((

(** * Categorical encoders and the boosted-tree evaluation script

    A shallow embedding of [category_encoding.py] and [model_evaluation.py].

    Every Python object with attributes becomes a record of optional
    fields (an attribute that has not been assigned yet is [None]); a
    method takes the object's state and returns the new state together
    with either its return value or the exception it raises.  The only
    state shared between objects, numpy's global random generator, is
    threaded explicitly through the methods that touch it. *)

From Stdlib Require Import ZArith QArith Reals Lra Lia List String Ascii.
From Stdlib Require Import Sorted OrderedTypeEx.
From stdpp Require Import gmap strings list.

Close Scope Q_scope.
Close Scope R_scope.
Open Scope Z_scope.
Open Scope string_scope.
Open Scope list_scope.
Open Scope nat_scope.

(** ** Exceptions and results *)

Inductive exn : Type :=
| Exception (msg : string)   (* [raise Exception(msg)] in the source *)
| TypeError
| ValueError
| IndexError
| KeyError
| AttributeError.

Inductive result (A : Type) : Type :=
| Ok (a : A)
| Raise (e : exn).
Arguments Ok {A} a.
Arguments Raise {A} e.

#[global] Instance result_ret : MRet result := fun A a => Ok a.
#[global] Instance result_bind : MBind result := fun A B k r =>
  match r with
  | Ok a => k a
  | Raise e => Raise e
  end.

#[global] Instance result_fmap : FMap result := fun A B f r =>
  match r with
  | Ok a => Ok (f a)
  | Raise e => Raise e
  end.

(** ** Values and columns

    A categorical column is a numpy array, hence homogeneous: all
    strings or all numbers.  The elements themselves are compared by
    Python, where a string never equals a number and ordering a string
    against a number raises [TypeError]. *)

Inductive value : Type :=
| VStr (s : string)
| VNum (n : Z).

Inductive column : Type :=
| StrCol (l : list string)
| NumCol (l : list Z).

Definition values (X : column) : list value :=
  match X with
  | StrCol l => VStr <$> l
  | NumCol l => VNum <$> l
  end.

#[global] Instance value_eq_dec : EqDecision value.
Proof. solve_decision. Defined.

Definition value_to_sum (v : value) : string + Z :=
  match v with VStr s => inl s | VNum n => inr n end.
Definition value_of_sum (x : string + Z) : value :=
  match x with inl s => VStr s | inr n => VNum n end.

#[global] Instance value_countable : Countable value.
Proof.
  apply (inj_countable' value_to_sum value_of_sum).
  intros []; reflexivity.
Defined.

(** [a < b] in Python; [None] stands for the [TypeError] of a mixed
    comparison. *)
Definition value_ltb (a b : value) : option bool :=
  match a, b with
  | VStr s, VStr t => Some (String.ltb s t)
  | VNum m, VNum n => Some (m <? n)%Z
  | _, _ => None
  end.

Definition value_lt (a b : value) : Prop := value_ltb a b = Some true.

(** ** [np.unique]: the sorted distinct elements *)

Section Unique.
Context {A : Type} (cmp : A -> A -> comparison).

(* Insertion into a sorted duplicate-free list, dropping a duplicate. *)
Fixpoint insert_uniq (x : A) (l : list A) : list A :=
  match l with
  | [] => [x]
  | y :: l' =>
      match cmp x y with
      | Lt => x :: y :: l'
      | Eq => y :: l'
      | Gt => y :: insert_uniq x l'
      end
  end.

Definition unique (l : list A) : list A := foldr insert_uniq [] l.
End Unique.

(** The strict order a three-way comparison decides, and what makes it
    one. *)
Definition compare_lt {A : Type} (cmp : A -> A -> comparison) (x y : A) : Prop :=
  cmp x y = Lt.

Class CompareOrder {A : Type} (cmp : A -> A -> comparison) : Prop := {
  cmp_eq : forall x y, cmp x y = Eq -> x = y;
  cmp_antisym : forall x y, cmp y x = CompOpp (cmp x y);
  cmp_trans : forall x y z, cmp x y = Lt -> cmp y z = Lt -> cmp x z = Lt
}.

Definition np_unique (X : column) : list value :=
  match X with
  | StrCol l => VStr <$> unique String.compare l
  | NumCol l => VNum <$> unique Z.compare l
  end.

(** [X == key]: the boolean mask of an elementwise comparison. *)
Definition eq_mask (X : column) (key : value) : list bool :=
  (fun v => bool_decide (v = key)) <$> values X.

(** [v in l] for a Python list [l]. *)
Definition py_in (v : value) (l : list value) : bool := bool_decide (v ∈ l).

(** ** [labelencoder] *)

Module LabelEncoder.

(** The wrapped [sklearn.preprocessing.LabelEncoder]: [fit] stores
    [np.unique] of its input in [classes_]. *)
Record sk_label : Type := { classes_ : list value }.

Definition sk_fit (X : column) : sk_label := {| classes_ := np_unique X |}.

(** [bisect.bisect_left a x] on a sorted list [a]: the index [i] with
    every element of [a[:i]] below [x] and none of [a[i:]]; the
    comparison [a[j] < x] raises [TypeError] on mixed types. *)
Fixpoint bisect_left (a : list value) (x : value) : result nat :=
  match a with
  | [] => Ok 0
  | y :: a' =>
      match value_ltb y x with
      | None => Raise TypeError
      | Some true => i ← bisect_left a' x; Ok (S i)
      | Some false => Ok 0
      end
  end.

(** [bisect.insort_left a x]: [a.insert(bisect_left(a, x), x)]. *)
Definition insort_left (a : list value) (x : value) : result (list value) :=
  i ← bisect_left a x; Ok (take i a ++ x :: drop i a).

(** [LabelEncoder.transform]: a label outside [classes_] raises
    [ValueError]; otherwise [np.searchsorted(classes_, y)]. *)
Fixpoint searchsorted (cl : list value) (y : list value) : result (list nat) :=
  match y with
  | [] => Ok []
  | v :: y' => i ← bisect_left cl v; r ← searchsorted cl y'; Ok (i :: r)
  end.

Definition sk_transform (le : sk_label) (y : list value) : result (list nat) :=
  if forallb (fun v => py_in v (classes_ le)) y
  then searchsorted (classes_ le) y
  else Raise ValueError.

(** The object's attributes, [None] until [fit] assigns them. *)
Record state : Type := {
  unknown : option value;
  encoder : option sk_label
}.

Definition new : state := {| unknown := None; encoder := None |}.

(** [while (t1 in l): t1 = t1 + '*'].  A loop that has not left after
    [fuel] tests yields [None]. *)
Fixpoint probe_t1 (fuel : nat) (l : list value) (t1 : string) : option string :=
  match fuel with
  | O => None
  | S fuel' =>
      if py_in (VStr t1) l then probe_t1 fuel' l (t1 ++ "*") else Some t1
  end.

(** [while (t2 in l): t2 -= t2]. *)
Fixpoint probe_t2 (fuel : nat) (l : list value) (t2 : Z) : option Z :=
  match fuel with
  | O => None
  | S fuel' =>
      if py_in (VNum t2) l then probe_t2 fuel' l (t2 - t2)%Z else Some t2
  end.

Definition fit (fuel : nat) (st : state) (X : column)
  : option (state * result unit) :=
  let l := np_unique X in
  match probe_t1 fuel l "<unknown>" with
  | None => None
  | Some t1 =>
      match probe_t2 fuel l (-999)%Z with
      | None => None
      | Some t2 =>
          let le := sk_fit X in
          let le_classes := classes_ le in
          match insort_left le_classes (VStr t1) with
          | Ok cl =>
              Some ({| unknown := Some (VStr t1);
                       encoder := Some {| classes_ := cl |} |}, Ok tt)
          | Raise _ =>
              match insort_left le_classes (VNum t2) with
              | Ok cl =>
                  Some ({| unknown := Some (VNum t2);
                           encoder := Some {| classes_ := cl |} |}, Ok tt)
              | Raise e => Some (st, Raise e)
              end
          end
      end
  end.

(** [[s if s in self.encoder.classes_ else self.unknown for s in X]] *)
Fixpoint replace_unseen (cl : list value) (unk : option value)
  (X : list value) : result (list value) :=
  match X with
  | [] => Ok []
  | s :: X' =>
      s' ← (if py_in s cl then Ok s
            else match unk with
                 | Some u => Ok u
                 | None => Raise AttributeError
                 end);
      r ← replace_unseen cl unk X';
      Ok (s' :: r)
  end.

Definition transform (st : state) (X : column) : state * result (list nat) :=
  match encoder st with
  | None => (st, Raise AttributeError)
  | Some le =>
      (st, X' ← replace_unseen (classes_ le) (unknown st) (values X);
           sk_transform le X')
  end.

End LabelEncoder.

(** ** [onehotencoder] *)

Module OneHotEncoder.

(** The wrapped [sklearn.preprocessing.OneHotEncoder], built from
    [self.get_params()] with [n_values='auto'] (the constructor default)
    and fitted on the single column of label codes: [n_values_] is the
    largest code plus one, [active_features_] the codes that occur in the
    fitted column, in increasing order.  It is the encoder whose output
    the class docstring shows: three columns after [fit(['a','b','c'])]
    and an all-zero row for each value not seen by [fit]. *)
Inductive handle_unknown_t : Type := HU_error | HU_ignore.

Record sk_onehot : Type := {
  n_values_ : nat;
  active_features_ : list nat
}.

(** [check_array] refuses an array without samples. *)
Definition sk_fit (codes : list nat) : result sk_onehot :=
  match codes with
  | [] => Raise ValueError
  | _ :: _ =>
      Ok {| n_values_ := S (max_list codes);
            active_features_ := unique Nat.compare codes |}
  end.

Definition onehot_row (active : list nat) (c : nat) : list Z :=
  (fun a => if bool_decide (a = c) then 1%Z else 0%Z) <$> active.

(** A code outside [range(n_values_)] raises [ValueError] under
    [handle_unknown='error'] and is dropped under ['ignore']; the
    output keeps the active columns only. *)
Definition sk_transform (hu : handle_unknown_t) (oh : sk_onehot)
  (codes : list nat) : result (list (list Z)) :=
  match codes with
  | [] => Raise ValueError
  | _ :: _ =>
      if forallb (fun c => c <? n_values_ oh) codes
      then Ok (onehot_row (active_features_ oh) <$> codes)
      else match hu with
           | HU_error => Raise ValueError
           | HU_ignore => Ok (onehot_row (active_features_ oh) <$> codes)
           end
  end.

Record state : Type := {
  handle_unknown : handle_unknown_t;      (* constructor parameter *)
  le : option LabelEncoder.state;
  encoder : option sk_onehot
}.

Definition init (hu : handle_unknown_t) : state :=
  {| handle_unknown := hu; le := None; encoder := None |}.

Definition fit (fuel : nat) (st : state) (X : column)
  : option (state * result unit) :=
  match LabelEncoder.fit fuel LabelEncoder.new X with
  | None => None
  | Some (_, Raise e) => Some (st, Raise e)
  | Some (le0, Ok _) =>
      let '(le1, r) := LabelEncoder.transform le0 X in
      let st1 := {| handle_unknown := handle_unknown st;
                    le := Some le1; encoder := encoder st |} in
      match r with
      | Raise e => Some (st1, Raise e)
      | Ok codes =>
          match sk_fit codes with
          | Raise e => Some (st1, Raise e)
          | Ok onehot =>
              Some ({| handle_unknown := handle_unknown st;
                       le := Some le1; encoder := Some onehot |}, Ok tt)
          end
      end
  end.

Definition transform (st : state) (X : column)
  : state * result (list (list Z)) :=
  match le st with
  | None => (st, Raise AttributeError)
  | Some le0 =>
      let '(le1, r) := LabelEncoder.transform le0 X in
      let st1 := {| handle_unknown := handle_unknown st;
                    le := Some le1; encoder := encoder st |} in
      match r with
      | Raise e => (st1, Raise e)
      | Ok codes =>
          match encoder st1 with
          | None => (st1, Raise AttributeError)
          | Some onehot => (st1, sk_transform (handle_unknown st1) onehot codes)
          end
      end
  end.

End OneHotEncoder.

(** ** [countencoder] *)

Module CountEncoder.

(** A float64 as [np.log] returns it. *)
Inductive float : Type :=
| Fin (r : R)
| NegInf
| NaN.

(** [np.log] of an integer: the natural logarithm of a positive
    argument, [-inf] at zero and [nan] below. *)
Definition np_log (z : Z) : float :=
  if (0 <? z)%Z then Fin (ln (IZR z))
  else if (z =? 0)%Z then NegInf
  else NaN.

Inductive output : Type :=
| Ints (l : list Z)
| Floats (l : list float).

Record state : Type := {
  unseen_values : Z;
  log_transform : bool;
  smoothing : Z;
  dmap : option (gmap value nat)
}.

(** [__init__(self, unseen_values=1, log_transform=True, smoothing=1)] *)
Definition init (unseen_values0 : Z) (log_transform0 : bool) (smoothing0 : Z)
  : state :=
  {| unseen_values := unseen_values0;
     log_transform := log_transform0;
     smoothing := 1;
     dmap := None |}.

(** [collections.Counter(X)]: one increment per element. *)
Definition Counter (X : list value) : gmap value nat :=
  foldl (fun m x => <[x := S (default 0 (m !! x))]> m) ∅ X.

Definition fit (st : state) (X : column) : state * result unit :=
  ({| unseen_values := unseen_values st;
      log_transform := log_transform st;
      smoothing := smoothing st;
      dmap := Some (Counter (values X)) |}, Ok tt).

(** The comprehension reads [self.dmap] once per element, so an object
    that was never fitted raises [AttributeError] on the first element
    and returns the empty array for an empty input. *)
Definition transform (st : state) (X : column) : state * result output :=
  match dmap st, values X with
  | None, _ :: _ => (st, Raise AttributeError)
  | None, [] =>
      (st, Ok (if log_transform st then Floats [] else Ints []))
  | Some d, vs =>
      let X' := (fun i => if bool_decide (i ∈ dom d)
                          then (Z.of_nat (default 0%nat (d !! i)) + smoothing st)%Z
                          else unseen_values st) <$> vs in
      (st, Ok (if log_transform st then Floats (np_log <$> X') else Ints X'))
  end.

))

# BRIEF:
Using the records above, restate word for word the lines from the one with "-> comparison) (x" through the one with "(** [bisect.bisect_left a", both included.

# SOLUTION TO THE PROBLEM:
Definition compare_lt {A : Type} (cmp : A -> A -> comparison) (x y : A) : Prop :=
  cmp x y = Lt.

Class CompareOrder {A : Type} (cmp : A -> A -> comparison) : Prop := {
  cmp_eq : forall x y, cmp x y = Eq -> x = y;
  cmp_antisym : forall x y, cmp y x = CompOpp (cmp x y);
  cmp_trans : forall x y z, cmp x y = Lt -> cmp y z = Lt -> cmp x z = Lt
}.

Definition np_unique (X : column) : list value :=
  match X with
  | StrCol l => VStr <$> unique String.compare l
  | NumCol l => VNum <$> unique Z.compare l
  end.

(** [X == key]: the boolean mask of an elementwise comparison. *)
Definition eq_mask (X : column) (key : value) : list bool :=
  (fun v => bool_decide (v = key)) <$> values X.

(** [v in l] for a Python list [l]. *)
Definition py_in (v : value) (l : list value) : bool := bool_decide (v ∈ l).

(** ** [labelencoder] *)

Module LabelEncoder.

(** The wrapped [sklearn.preprocessing.LabelEncoder]: [fit] stores
    [np.unique] of its input in [classes_]. *)
Record sk_label : Type := { classes_ : list value }.

Definition sk_fit (X : column) : sk_label := {| classes_ := np_unique X |}.

(** [bisect.bisect_left a x] on a sorted list [a]: the index [i] with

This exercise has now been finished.